Walking the neighbourhood

We try to get out every day, no matter what the weather. Each time we do, we see classmates and bus buddies playing in their yards or out on a bike ride. My son is overjoyed to say hello from a distance and see that his pals are doing the same things he does. I’ve seen that older kids are leaving each other notes with chalk on their driveways, and we’ve use our walk to pop notes in the mail for friends.

Making time for play

This is a tough one for me, because I would rather work, make dinner or tidy up than pretend I am Rubble waiting on my mission from Chase. I often find myself saying ‘no’ to these silly requests, but I have to catch myself. My kiddo has no one else to engage in imaginative play, parallel play or anything else that four-year-olds like to do. It has to be me or my husband. This means I’m playing a game of tag in the house or dressing up much more often than I would like to, but my son is fulfilled when I say, ‘yes’ to play.

Having an honest chat

Our children are sensing our anxiety and fear, and for an only child who is around only stressed out adults, they can really internalize these feelings themselves. I make a point to ask my son if he has any questions about everything that’s going on and to talk about what he’s feeling. I try to keep things age-appropriate, but factual. I want to assure him that this situation is temporary and that I’m proud of him for handling it so well.

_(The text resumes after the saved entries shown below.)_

Lemma record_failure_wp reason (p p' : Payment) a chs evs
    (Q : result unit -> Payment -> PaymentView -> Prop) v :
  p_id p' = p_id p ->
  Q (Ok tt) (failed reason p') (row_view v (failed reason p') a chs (evs ++ [failed_event reason p'])) ->
  (forall e, md = Faulty -> Q (Err e) (failed reason p') (row_view v p a chs evs)) ->
  wp spec (record_failure reason) Q p' (row_view v p a chs evs).
Proof.
  intros Hid HQ HE. unfold record_failure. wp_step. cbn [wp modify].
  wp_step. cbn [wp get_local]. wp_step. apply save_row_wp; [done| |done].
  wp_step. intros [[]|e] v1 H; pay_sem H; [|by destruct H as [_ [[]|[_ []]]]].
  subst v1. exact HQ.
Qed.

(** The [try] statement: the payment is settled, or a failed operation
    interrupted it. *)
Lemma charge_try_wp dto (gateway : PaymentGateway Payment) p0 a
    (Q : result Payment -> Payment -> PaymentView -> Prop) v :
  GatewayLaws gateway -> payment_of dto p0 -> p_status p0 = PaymentStatus.INITIATED ->
  (forall p chs evs, payment_of dto p -> p_id p = p_id p0 ->
     charged_at_most_once (ip_idempotencyKey dto) v (row_view v p a chs evs) ->
     payment_settled p v (row_view v p a chs evs) -> Q (Ok p) p (row_view v p a chs evs)) ->
  (forall e o p chs evs, md = Faulty -> payment_of dto p -> p_id p = p_id p0 ->
     p_status p <> PaymentStatus.SUCCEEDED -> p_status p <> PaymentStatus.REFUNDED ->
     charged_at_most_once (ip_idempotencyKey dto) v (row_view v p a chs evs) ->
     Q (Err e) o (row_view v p a chs evs)) ->
  wp spec (try_catch (charge_payment dto gateway)
             (fun error => record_failure (Some (emessage error)) ;; Throw error))
    Q p0 (row_view v p0 a (charges v) (events v)).
Proof.
  intros Hg Hof Hst HQ HE.
  (* what the [catch] block does, from a row [p] and the object [p'] *)
  assert (forall e p p' chs evs, md = Faulty -> payment_of dto p -> payment_of dto p' ->
    p_id p = p_id p0 -> p_id p' = p_id p ->
    p_status p <> PaymentStatus.SUCCEEDED -> p_status p <> PaymentStatus.REFUNDED ->
    charged_at_most_once (ip_idempotencyKey dto) v (row_view v p a chs evs) ->
    wp spec (record_failure (Some (emessage e)) ;; Throw e) Q p' (row_view v p a chs evs)) as Hcatch.
  { intros e p p' chs evs Hmd Hp Hp' Hid Hid' H1 H2 Hc. wp_step. apply record_failure_wp; [done| |].
    - cbn [wp]. apply HE; [done|exact Hp'|by rewrite <- Hid|done..|exact Hc].
    - intros e' _. cbn [wp]. by apply HE. }
  wp_step. unfold charge_payment. wp_step. cbn [wp modify]. wp_step. cbn [wp get_local].
  set (p1 := set_p_status PaymentStatus.PROCESSING p0).
  assert (payment_of dto p1) as Hof1 by exact Hof.
  wp_step. apply save_row_wp; [done| |].
  2: { intros e Hmd. apply Hcatch; [done..| | |by left]; by rewrite Hst. }
  wp_step. apply charge_law. intros resp v1 [Hch Hok].
  assert (exists chs, v1 = row_view v p1 a chs (events v) /\
    forall p evs, charged_at_most_once (ip_idempotencyKey dto) v (row_view v p a chs evs)) as (chs & -> & Hchs).
  { destruct Hch as [-> |(cr & i & Hk & Hn & ->)].
    - exists (charges v). split; [done|]. intros p evs. by left.
    - exists (charges v ++ [(cr, i)]). split; [done|]. intros p evs. right. by exists cr, i. }
  wp_step. destruct (gs_success resp) eqn:Hs.
  - wp_step. wp_step. intros [now|e] v2 H; pay_sem H; [subst v2|by destruct H as [_ [[]|[_ []]]]].
    wp_step. cbn [wp modify]. wp_step. cbn [wp get_local].
    set (p2 := set_p_paid _ now _). assert (payment_of dto p2) as Hof2 by exact Hof.
    wp_step. apply save_row_wp; [done| |].
    2: { intros e Hmd. by apply Hcatch. }
    wp_step. intros [[]|e] v2 H; pay_sem H; [|by destruct H as [_ [[]|[_ []]]]].
    subst v2. cbn [wp get_local].
    apply (HQ p2 chs); [done|done|by apply Hchs|]. left. split; [done|]. split; [|done].
    destruct (Hok eq_refl) as (cr & i & Hin & Hk & Hsi & Htx). exists cr, i.
    split_and!; [exact Hin| |done|exact Htx]. rewrite Hk. symmetry. apply Hof.
  - apply record_failure_wp; [done| |].
    + cbn [wp get_local]. apply (HQ _ chs); [exact Hof1|done|by apply Hchs|]. right. done.
    + intros e Hmd. apply Hcatch; done.
Qed.

(** What a call of [initiatePayment] does. *)
Lemma initiatePayment_wp cfg dto (Q : result Payment -> S -> PaymentView -> Prop) s v :
  (forall i p, payments v !! i = Some p -> p_idempotencyKey p = ip_idempotencyKey dto -> Q (Ok p) s v) ->
  (forall p a chs evs, ~ payment_conflict (ip_idempotencyKey dto) (payments v) ->
     payment_of dto p -> payments v !! p_id p = None ->
     charged_at_most_once (ip_idempotencyKey dto) v (row_view v p a chs evs) ->
     payment_settled p v (row_view v p a chs evs) -> Q (Ok p) s (row_view v p a chs evs)) ->
  (forall e, md = Faulty \/ unstorable (ip_amount dto) \/
     (~ payment_conflict (ip_idempotencyKey dto) (payments v) /\
      exists provider, (provider ∉ ["stripe"; "iyzico"]%string) /\
        e = JsError ("Payment provider " +:+ provider +:+ " not support")) -> Q (Err e) s v) ->
  (forall e p a chs evs, md = Faulty -> ~ payment_conflict (ip_idempotencyKey dto) (payments v) ->
     payment_of dto p -> payment_interrupted p v (row_view v p a chs evs) ->
     charged_at_most_once (ip_idempotencyKey dto) v (row_view v p a chs evs) ->
     Q (Err e) s (row_view v p a chs evs)) ->
  wp spec (initiatePayment cfg dto) Q s v.
Proof.
  intros HX HQ HE HI. unfold initiatePayment. wp_step. wp_step. intros [[p|]|e] v1 H; pay_sem H.
  3: { destruct H as [-> [[]|[Hmd _]]]. apply HE. by left. }
  { destruct H as [-> [Hin Hk%String.eqb_eq]]. cbn [wp].
    apply elem_of_rows_lookup in Hin as [i Hi]. by eapply HX. }
  destruct H as [-> Hnone].
  assert (~ payment_conflict (ip_idempotencyKey dto) (payments v)) as Hnc.
  { intros (i & p & Hi & Hk). assert (p ∈ rows (payments v)) as Hin by (by eapply rows_lookup).
    apply Hnone in Hin. unfold has_key in Hin. by rewrite Hk, String.eqb_refl in Hin. }
  (* the factory *)
  assert (forall provider (k : PaymentGateway Payment -> prog S PaymentE Payment),
    (forall g, GatewayLaws g -> wp spec (k g) Q s v) ->
    wp spec (getByProvider provider) (fun r s v =>
      match r with Ok g => wp spec (k g) Q s v | Err e => Q (Err e) s v end) s v) as Hfac.
  { intros provider k Hk. apply getByProvider_wp; [auto|]. intros Hno. apply HE. right. right. eauto. }
  assert (forall k : PaymentGateway Payment -> prog S PaymentE Payment,
    (forall g, GatewayLaws g -> wp spec (k g) Q s v) ->
    wp spec (match ip_provider dto with
             | Some provider => if truthy provider then getByProvider provider else getDefault cfg
             | None => getDefault cfg
             end) (fun r s v =>
      match r with Ok g => wp spec (k g) Q s v | Err e => Q (Err e) s v end) s v) as Hget.
  { intros k Hk. destruct (ip_provider dto) as [provider|]; [destruct (truthy provider)|]; by apply Hfac. }
  wp_step. apply Hget. intros g Hg.
  wp_step. wp_step. intros [p0|e] v1 H; pay_sem H.
  2: { destruct H as [-> [[Hc|Hu]|[Hmd _]]]; apply HE; [by destruct Hnc|right; by left|by left]. }
  destruct H as (_ & Hcr & Hfresh & row & [a ->] & ->).
  assert (payment_of dto p0 /\ p_status p0 = PaymentStatus.INITIATED) as [Hof Hst].
  { red in Hcr. rewrite Hcr. done. }
  change (with_payments (<[p_id p0:=set_p_amount (DText a) p0]> (payments v)) v)
    with (row_view v p0 a (charges v) (events v)).
  wp_step. wp_step. apply charge_try_wp; [done..| |].
  - intros p chs evs Hp Hid Hc Hset. cbn [wp fst]. apply HQ; [done|done|by rewrite Hid|done..].
  - intros e o p chs evs Hmd Hp Hid H1 H2 Hc. apply HI; [done..| |done].
    red. split_and!; [done|done|]. split; [by rewrite Hid|by exists a].
Qed.
End Proofs.

(** ** Lemmas about the specification *)

Lemma payment_added_wf p v v' :
  pay_wf v -> ~ payment_conflict (p_idempotencyKey p) (payments v) -> payment_added p v v' ->
  refunds v' = refunds v -> pay_wf v'.
Proof.
  intros [H1 H2 H3] Hc [Hf [a Hp]] Hr. split.
  - rewrite Hp. intros i q. destruct (decide (p_id p = i)) as [<-|Hne].
    + rewrite lookup_insert_eq. by intros [= <-].
    + rewrite lookup_insert_ne by done. apply H1.
  - by rewrite Hr.
  - assert (forall i q, payments v !! i = Some q -> p_idempotencyKey q <> p_idempotencyKey p) as Hn
      by (intros i q Hi Hk; apply Hc; by exists i, q).
    intros i j q q'. rewrite Hp. rewrite !lookup_insert_Some.
    intros [[<- <-]|[Hi Hq]] [[<- <-]|[Hj Hq']] Hk; [done| | |by eapply H3].
    + by apply Hn in Hq'.
    + by apply Hn in Hq.
Qed.

Lemma payment_added_conflict p v v' :
  payment_added p v v' -> payment_conflict (p_idempotencyKey p) (payments v').
Proof.
  intros [_ [a ->]]. exists (p_id p). eexists. by rewrite lookup_insert_eq.
Qed.

Lemma payment_added_keeps p v v' key :
  payment_added p v v' -> payment_conflict key (payments v) -> payment_conflict key (payments v').
Proof.
  intros [Hf [a ->]] (i & q & Hi & Hk). exists i, q. split; [|done].
  rewrite lookup_insert_ne; [done|]. intros <-. congruence.
Qed.

Lemma charges_recorded_step p v v' :
  payment_added p v v' -> charged_at_most_once (p_idempotencyKey p) v v' ->
  charges_recorded v -> charges_recorded v'.
Proof.
  intros Ha Hc Hr cr i Hin. destruct Hc as [Hc|(cr0 & i0 & Hk & _ & Hc)]; rewrite Hc in Hin.
  - eapply payment_added_keeps; eauto.
  - apply elem_of_app in Hin as [Hin|Hin%list_elem_of_singleton].
    + eapply payment_added_keeps; eauto.
    + simplify_eq. rewrite Hk. by eapply payment_added_conflict.
Qed.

In the end, kids are generally resilient and most of our kids will get through this unscathed. While the lack of sibling bickering just might be saving our sanity, those of us who are parents of ‘only’ kids may just need to put in some extra TLC these days.



Krista Murray is the Marketing Manager at Mabel’s Labels and mom of one! She enjoys yoga, eating delicious food at local restaurants, and trying not to fall asleep during movies at home with her husband. Krista lives in beautiful Burlington, Ontario. Follow Krista on Twitter @Krista_Murray.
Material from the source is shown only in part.